_WHAT THIS TASK INVOLVES_. In the records below, find the line with "rewrite slength_app, Nat.add_sub, Hlen." and the line with "b more)| |done]."; return exactly those lines and every line between them.

_DATA UNDER STUDY_.
--
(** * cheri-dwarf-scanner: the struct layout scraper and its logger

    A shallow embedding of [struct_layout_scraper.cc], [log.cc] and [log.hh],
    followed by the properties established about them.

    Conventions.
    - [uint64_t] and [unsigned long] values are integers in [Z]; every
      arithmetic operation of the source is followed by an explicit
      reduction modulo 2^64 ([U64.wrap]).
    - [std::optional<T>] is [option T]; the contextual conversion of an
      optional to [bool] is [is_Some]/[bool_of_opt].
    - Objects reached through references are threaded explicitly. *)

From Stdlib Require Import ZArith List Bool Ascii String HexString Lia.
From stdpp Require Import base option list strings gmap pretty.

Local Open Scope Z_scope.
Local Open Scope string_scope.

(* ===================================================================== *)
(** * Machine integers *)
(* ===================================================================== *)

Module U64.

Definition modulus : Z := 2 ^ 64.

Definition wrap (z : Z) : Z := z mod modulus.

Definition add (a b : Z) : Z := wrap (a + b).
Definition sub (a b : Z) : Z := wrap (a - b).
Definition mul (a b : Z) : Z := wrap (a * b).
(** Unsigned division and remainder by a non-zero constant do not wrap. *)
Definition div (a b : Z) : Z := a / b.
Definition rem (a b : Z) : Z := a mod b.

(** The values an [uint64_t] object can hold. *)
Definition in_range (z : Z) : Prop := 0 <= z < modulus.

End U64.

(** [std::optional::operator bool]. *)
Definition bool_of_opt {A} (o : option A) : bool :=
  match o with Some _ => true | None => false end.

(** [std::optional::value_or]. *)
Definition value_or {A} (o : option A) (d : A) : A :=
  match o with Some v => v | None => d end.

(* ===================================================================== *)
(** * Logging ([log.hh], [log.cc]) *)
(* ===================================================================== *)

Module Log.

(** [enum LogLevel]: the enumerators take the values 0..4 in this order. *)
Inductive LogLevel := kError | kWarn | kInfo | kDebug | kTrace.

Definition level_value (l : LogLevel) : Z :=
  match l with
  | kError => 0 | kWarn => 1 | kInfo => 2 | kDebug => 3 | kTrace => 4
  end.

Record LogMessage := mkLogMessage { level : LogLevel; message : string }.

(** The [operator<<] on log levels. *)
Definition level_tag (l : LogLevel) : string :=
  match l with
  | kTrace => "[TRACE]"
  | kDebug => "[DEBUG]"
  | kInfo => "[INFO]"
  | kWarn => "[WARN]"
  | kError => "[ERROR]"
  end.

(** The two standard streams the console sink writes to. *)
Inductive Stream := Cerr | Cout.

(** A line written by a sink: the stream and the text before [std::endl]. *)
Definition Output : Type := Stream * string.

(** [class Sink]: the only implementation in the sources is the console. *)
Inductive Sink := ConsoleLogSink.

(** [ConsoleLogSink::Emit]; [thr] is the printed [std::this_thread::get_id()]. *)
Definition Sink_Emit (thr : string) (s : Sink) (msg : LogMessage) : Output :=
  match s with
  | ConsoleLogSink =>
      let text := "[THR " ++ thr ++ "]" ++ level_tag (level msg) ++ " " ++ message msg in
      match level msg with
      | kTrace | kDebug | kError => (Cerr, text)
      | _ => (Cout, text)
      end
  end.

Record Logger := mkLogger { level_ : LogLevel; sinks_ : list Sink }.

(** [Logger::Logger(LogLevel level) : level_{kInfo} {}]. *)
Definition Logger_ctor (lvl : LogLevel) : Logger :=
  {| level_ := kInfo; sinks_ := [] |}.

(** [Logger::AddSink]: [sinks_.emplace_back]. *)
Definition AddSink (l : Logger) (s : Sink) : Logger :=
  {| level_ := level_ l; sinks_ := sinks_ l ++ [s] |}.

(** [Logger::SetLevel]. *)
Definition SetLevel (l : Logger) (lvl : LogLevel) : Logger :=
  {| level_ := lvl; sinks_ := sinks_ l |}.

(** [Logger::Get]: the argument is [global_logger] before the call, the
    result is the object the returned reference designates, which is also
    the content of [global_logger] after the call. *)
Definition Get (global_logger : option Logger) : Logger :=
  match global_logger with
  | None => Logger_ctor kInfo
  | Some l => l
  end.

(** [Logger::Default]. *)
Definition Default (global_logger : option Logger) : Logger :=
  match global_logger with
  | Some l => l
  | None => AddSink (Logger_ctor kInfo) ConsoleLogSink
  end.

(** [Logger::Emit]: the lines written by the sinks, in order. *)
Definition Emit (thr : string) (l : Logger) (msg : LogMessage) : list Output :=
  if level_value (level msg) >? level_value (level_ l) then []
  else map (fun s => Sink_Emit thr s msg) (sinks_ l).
--
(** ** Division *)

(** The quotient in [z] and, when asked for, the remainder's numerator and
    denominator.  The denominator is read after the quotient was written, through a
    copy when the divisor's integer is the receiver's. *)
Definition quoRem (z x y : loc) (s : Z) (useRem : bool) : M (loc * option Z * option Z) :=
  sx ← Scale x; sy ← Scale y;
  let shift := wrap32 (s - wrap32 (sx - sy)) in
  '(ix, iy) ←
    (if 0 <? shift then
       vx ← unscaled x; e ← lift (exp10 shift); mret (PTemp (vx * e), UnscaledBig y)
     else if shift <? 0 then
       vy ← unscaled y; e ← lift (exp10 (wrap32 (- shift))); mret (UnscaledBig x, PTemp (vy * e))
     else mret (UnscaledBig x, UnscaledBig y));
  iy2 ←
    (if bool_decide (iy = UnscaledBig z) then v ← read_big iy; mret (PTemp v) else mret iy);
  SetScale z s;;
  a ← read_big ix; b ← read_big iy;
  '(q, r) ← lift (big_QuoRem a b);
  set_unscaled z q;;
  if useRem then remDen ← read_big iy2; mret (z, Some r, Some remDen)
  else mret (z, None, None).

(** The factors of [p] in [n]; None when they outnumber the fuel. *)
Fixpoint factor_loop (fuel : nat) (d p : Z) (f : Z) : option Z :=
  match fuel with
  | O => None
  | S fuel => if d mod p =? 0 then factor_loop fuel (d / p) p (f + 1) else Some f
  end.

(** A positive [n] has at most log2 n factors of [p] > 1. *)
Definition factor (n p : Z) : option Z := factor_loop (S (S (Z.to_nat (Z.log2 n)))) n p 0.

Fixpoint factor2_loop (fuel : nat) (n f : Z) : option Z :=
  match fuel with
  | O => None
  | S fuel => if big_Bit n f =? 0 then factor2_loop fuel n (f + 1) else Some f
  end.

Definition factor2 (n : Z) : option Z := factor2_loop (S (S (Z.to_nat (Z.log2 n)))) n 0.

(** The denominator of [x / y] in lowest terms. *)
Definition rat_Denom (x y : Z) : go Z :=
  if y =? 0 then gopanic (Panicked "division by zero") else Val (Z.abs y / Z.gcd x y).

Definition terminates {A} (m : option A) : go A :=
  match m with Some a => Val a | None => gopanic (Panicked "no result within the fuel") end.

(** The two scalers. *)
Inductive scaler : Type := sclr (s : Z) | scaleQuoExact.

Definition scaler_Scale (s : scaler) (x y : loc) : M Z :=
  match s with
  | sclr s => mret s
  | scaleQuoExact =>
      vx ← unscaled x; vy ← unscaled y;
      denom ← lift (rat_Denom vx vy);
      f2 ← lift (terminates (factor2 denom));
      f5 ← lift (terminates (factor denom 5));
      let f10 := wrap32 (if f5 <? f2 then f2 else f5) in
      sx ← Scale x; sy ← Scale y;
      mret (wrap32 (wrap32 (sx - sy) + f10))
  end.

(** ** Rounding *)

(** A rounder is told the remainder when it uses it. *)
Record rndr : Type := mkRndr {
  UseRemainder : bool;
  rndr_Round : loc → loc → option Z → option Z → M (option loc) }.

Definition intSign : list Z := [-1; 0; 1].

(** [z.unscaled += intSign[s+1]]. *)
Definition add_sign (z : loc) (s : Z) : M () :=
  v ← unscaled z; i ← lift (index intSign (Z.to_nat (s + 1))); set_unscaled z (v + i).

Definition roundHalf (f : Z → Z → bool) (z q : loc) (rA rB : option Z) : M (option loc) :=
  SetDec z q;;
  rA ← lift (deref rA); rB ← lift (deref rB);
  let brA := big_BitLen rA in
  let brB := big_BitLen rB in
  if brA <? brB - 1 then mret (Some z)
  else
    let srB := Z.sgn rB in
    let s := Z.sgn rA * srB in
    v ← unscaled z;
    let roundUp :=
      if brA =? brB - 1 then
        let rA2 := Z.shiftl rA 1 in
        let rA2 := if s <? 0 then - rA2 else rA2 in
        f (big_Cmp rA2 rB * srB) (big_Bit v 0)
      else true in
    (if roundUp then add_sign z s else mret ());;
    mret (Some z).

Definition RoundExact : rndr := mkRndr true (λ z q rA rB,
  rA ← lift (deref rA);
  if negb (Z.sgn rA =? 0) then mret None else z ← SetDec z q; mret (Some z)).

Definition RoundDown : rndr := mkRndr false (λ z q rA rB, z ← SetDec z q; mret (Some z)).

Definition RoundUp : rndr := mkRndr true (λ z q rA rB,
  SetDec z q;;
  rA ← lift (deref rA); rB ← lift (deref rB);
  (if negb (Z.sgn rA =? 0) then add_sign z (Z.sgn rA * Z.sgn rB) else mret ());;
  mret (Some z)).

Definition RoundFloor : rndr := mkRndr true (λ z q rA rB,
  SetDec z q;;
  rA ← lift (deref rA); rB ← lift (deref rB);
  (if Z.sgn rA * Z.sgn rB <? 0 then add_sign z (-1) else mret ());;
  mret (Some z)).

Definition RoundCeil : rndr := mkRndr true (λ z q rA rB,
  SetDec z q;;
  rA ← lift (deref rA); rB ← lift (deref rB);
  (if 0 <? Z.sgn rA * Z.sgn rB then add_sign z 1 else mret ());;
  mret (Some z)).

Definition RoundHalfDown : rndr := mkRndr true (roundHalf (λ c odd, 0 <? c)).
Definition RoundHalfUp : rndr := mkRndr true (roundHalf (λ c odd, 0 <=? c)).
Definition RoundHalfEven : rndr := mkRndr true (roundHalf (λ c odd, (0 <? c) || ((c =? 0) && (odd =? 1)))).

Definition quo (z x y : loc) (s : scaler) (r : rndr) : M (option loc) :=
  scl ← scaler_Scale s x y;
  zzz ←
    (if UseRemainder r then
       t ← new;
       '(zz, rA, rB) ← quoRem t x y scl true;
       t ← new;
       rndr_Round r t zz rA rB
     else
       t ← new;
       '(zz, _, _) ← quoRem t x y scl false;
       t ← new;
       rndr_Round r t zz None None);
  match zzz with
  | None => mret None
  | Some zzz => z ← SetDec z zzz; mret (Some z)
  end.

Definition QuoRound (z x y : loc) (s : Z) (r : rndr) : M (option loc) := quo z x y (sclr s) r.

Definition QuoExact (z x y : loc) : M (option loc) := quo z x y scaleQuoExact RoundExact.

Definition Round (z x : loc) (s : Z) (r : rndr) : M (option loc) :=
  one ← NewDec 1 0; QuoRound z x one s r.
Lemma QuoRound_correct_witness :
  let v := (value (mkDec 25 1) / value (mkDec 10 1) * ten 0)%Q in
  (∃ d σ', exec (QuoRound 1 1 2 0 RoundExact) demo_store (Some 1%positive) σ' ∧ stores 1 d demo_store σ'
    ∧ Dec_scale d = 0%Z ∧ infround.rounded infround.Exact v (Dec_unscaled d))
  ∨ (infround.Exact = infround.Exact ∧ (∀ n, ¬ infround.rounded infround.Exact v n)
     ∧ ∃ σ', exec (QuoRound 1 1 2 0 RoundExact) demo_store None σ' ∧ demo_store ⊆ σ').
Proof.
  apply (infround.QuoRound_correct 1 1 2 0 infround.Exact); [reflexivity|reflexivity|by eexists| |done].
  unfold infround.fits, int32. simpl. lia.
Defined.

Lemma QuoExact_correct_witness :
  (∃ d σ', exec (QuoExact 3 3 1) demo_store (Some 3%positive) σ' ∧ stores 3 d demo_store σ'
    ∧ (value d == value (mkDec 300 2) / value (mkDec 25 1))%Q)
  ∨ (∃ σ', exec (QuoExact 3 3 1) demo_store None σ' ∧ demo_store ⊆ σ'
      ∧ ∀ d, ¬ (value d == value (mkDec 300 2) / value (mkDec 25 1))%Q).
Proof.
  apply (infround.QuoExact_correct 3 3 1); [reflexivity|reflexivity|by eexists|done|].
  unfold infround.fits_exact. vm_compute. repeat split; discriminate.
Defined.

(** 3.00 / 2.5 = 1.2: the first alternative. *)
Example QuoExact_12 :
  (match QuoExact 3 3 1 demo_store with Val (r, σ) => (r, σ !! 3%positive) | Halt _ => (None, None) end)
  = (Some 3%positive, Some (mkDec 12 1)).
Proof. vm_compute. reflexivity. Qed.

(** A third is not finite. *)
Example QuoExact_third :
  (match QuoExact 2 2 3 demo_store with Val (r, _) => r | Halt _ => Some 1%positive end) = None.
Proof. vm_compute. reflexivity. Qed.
--
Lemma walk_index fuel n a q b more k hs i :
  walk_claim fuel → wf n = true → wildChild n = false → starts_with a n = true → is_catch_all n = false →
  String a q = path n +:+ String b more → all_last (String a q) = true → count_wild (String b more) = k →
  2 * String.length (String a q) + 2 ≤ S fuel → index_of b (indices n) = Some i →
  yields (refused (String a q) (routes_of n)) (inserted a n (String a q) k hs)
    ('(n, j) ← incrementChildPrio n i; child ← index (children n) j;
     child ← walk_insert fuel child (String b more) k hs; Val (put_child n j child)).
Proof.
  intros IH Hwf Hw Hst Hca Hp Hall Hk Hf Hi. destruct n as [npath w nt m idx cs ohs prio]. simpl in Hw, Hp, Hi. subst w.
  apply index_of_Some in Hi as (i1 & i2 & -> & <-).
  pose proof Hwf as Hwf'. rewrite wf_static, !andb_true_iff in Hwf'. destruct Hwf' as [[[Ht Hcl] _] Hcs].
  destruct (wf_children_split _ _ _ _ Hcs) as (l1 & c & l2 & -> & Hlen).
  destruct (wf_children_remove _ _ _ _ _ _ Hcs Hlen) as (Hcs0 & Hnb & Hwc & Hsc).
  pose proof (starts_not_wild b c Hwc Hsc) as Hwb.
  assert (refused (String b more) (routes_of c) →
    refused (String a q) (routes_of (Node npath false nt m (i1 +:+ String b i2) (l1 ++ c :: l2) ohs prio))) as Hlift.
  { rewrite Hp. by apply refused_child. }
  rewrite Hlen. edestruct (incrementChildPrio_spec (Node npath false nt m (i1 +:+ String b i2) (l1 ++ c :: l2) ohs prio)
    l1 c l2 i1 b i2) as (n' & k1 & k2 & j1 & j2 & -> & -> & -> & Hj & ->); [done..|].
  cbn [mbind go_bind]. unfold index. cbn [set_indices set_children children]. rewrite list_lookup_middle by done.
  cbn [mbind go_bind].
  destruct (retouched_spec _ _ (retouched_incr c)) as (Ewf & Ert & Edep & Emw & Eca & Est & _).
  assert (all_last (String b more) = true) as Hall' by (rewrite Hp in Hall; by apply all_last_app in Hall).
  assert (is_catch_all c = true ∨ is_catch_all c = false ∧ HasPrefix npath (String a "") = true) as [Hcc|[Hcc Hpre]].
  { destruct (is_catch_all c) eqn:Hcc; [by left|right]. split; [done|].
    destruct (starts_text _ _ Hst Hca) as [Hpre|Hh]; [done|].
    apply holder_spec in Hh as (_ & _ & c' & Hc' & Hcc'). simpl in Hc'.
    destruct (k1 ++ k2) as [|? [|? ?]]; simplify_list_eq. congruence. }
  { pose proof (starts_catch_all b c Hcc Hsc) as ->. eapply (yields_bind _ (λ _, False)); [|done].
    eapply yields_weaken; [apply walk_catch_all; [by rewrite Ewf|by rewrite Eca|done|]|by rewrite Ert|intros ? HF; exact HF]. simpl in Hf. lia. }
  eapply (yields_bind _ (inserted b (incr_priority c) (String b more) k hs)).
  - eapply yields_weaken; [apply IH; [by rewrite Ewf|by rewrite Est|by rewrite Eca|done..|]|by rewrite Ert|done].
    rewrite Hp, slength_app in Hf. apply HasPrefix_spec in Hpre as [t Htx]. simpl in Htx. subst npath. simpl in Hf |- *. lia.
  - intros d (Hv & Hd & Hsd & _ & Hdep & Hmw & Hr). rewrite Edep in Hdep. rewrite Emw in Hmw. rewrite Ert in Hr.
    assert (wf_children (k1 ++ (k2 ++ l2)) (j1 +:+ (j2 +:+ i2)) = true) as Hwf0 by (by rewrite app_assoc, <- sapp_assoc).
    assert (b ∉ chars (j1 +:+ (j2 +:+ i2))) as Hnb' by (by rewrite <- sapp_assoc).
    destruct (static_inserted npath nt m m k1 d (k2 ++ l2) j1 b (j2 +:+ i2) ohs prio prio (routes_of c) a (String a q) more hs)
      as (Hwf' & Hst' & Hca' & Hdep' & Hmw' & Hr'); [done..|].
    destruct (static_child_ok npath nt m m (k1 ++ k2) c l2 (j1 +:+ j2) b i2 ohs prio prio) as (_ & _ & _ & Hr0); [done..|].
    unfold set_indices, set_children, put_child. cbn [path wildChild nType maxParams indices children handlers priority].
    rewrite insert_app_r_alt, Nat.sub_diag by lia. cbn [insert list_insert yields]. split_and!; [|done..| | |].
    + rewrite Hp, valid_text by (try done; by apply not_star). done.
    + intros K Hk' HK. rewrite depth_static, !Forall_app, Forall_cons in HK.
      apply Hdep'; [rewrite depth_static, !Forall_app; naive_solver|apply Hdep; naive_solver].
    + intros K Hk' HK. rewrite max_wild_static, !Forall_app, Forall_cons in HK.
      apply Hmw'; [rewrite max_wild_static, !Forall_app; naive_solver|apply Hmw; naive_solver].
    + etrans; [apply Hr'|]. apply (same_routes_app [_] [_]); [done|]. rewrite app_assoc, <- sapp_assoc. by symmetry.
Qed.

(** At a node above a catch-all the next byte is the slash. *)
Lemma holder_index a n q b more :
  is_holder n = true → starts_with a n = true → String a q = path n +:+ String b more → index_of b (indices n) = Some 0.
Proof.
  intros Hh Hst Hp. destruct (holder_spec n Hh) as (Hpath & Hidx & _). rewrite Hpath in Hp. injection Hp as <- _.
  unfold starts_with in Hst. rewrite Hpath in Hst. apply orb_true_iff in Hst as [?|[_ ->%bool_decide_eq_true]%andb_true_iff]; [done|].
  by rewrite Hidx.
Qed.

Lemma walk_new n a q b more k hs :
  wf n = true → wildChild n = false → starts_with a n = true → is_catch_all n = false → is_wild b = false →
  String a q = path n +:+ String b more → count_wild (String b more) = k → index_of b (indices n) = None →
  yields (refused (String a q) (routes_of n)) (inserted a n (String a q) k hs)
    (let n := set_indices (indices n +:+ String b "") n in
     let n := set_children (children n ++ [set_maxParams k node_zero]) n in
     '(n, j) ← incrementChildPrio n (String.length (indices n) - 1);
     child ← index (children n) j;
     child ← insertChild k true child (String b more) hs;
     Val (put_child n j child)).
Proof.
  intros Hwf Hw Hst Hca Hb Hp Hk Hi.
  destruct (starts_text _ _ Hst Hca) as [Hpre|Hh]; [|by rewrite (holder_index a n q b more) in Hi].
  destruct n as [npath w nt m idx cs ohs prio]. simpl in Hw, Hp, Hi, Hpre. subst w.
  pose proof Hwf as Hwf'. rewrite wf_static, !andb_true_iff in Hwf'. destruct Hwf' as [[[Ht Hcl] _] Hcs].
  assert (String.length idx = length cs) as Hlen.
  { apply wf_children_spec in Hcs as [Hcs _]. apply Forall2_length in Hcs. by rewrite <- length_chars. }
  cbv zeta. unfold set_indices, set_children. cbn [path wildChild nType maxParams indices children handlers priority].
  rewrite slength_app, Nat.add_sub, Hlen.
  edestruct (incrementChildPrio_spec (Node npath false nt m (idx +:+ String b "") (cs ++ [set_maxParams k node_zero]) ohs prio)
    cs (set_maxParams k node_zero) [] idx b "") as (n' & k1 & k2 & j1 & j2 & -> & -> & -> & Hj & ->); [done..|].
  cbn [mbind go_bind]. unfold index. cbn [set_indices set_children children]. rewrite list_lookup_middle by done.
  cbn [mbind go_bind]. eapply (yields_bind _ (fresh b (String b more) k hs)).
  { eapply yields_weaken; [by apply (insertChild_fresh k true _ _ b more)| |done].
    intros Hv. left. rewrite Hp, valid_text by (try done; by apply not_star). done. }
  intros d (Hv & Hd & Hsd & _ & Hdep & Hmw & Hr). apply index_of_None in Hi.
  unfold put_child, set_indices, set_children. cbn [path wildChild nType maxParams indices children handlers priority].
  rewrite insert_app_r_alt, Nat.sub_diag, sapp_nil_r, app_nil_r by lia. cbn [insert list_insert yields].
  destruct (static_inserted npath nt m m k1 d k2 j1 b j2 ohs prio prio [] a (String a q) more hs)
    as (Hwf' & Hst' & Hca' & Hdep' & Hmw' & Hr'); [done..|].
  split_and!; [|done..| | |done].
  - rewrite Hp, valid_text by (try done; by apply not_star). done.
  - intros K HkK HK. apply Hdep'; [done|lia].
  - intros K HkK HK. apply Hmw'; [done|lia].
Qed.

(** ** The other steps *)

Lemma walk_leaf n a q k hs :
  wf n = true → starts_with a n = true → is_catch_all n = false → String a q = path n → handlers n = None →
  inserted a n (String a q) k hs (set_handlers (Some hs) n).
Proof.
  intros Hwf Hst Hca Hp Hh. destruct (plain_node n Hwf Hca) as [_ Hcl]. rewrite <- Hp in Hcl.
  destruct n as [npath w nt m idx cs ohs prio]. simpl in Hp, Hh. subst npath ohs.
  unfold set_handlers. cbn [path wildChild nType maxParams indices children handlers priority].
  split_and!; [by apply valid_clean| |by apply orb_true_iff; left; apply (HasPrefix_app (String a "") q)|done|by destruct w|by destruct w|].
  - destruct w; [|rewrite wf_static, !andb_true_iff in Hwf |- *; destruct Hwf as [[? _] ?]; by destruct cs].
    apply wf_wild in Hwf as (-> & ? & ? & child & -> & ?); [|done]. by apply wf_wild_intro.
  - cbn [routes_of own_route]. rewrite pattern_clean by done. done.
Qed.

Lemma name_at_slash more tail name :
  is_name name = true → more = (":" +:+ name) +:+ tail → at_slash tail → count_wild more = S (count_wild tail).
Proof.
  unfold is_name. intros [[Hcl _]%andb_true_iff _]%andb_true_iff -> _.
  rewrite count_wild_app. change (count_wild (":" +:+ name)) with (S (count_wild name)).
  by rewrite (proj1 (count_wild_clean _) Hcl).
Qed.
--
_REPLY_.
  rewrite slength_app, Nat.add_sub, Hlen.
  edestruct (incrementChildPrio_spec (Node npath false nt m (idx +:+ String b "") (cs ++ [set_maxParams k node_zero]) ohs prio)
    cs (set_maxParams k node_zero) [] idx b "") as (n' & k1 & k2 & j1 & j2 & -> & -> & -> & Hj & ->); [done..|].
  cbn [mbind go_bind]. unfold index. cbn [set_indices set_children children]. rewrite list_lookup_middle by done.
  cbn [mbind go_bind]. eapply (yields_bind _ (fresh b (String b more) k hs)).
  { eapply yields_weaken; [by apply (insertChild_fresh k true _ _ b more)| |done].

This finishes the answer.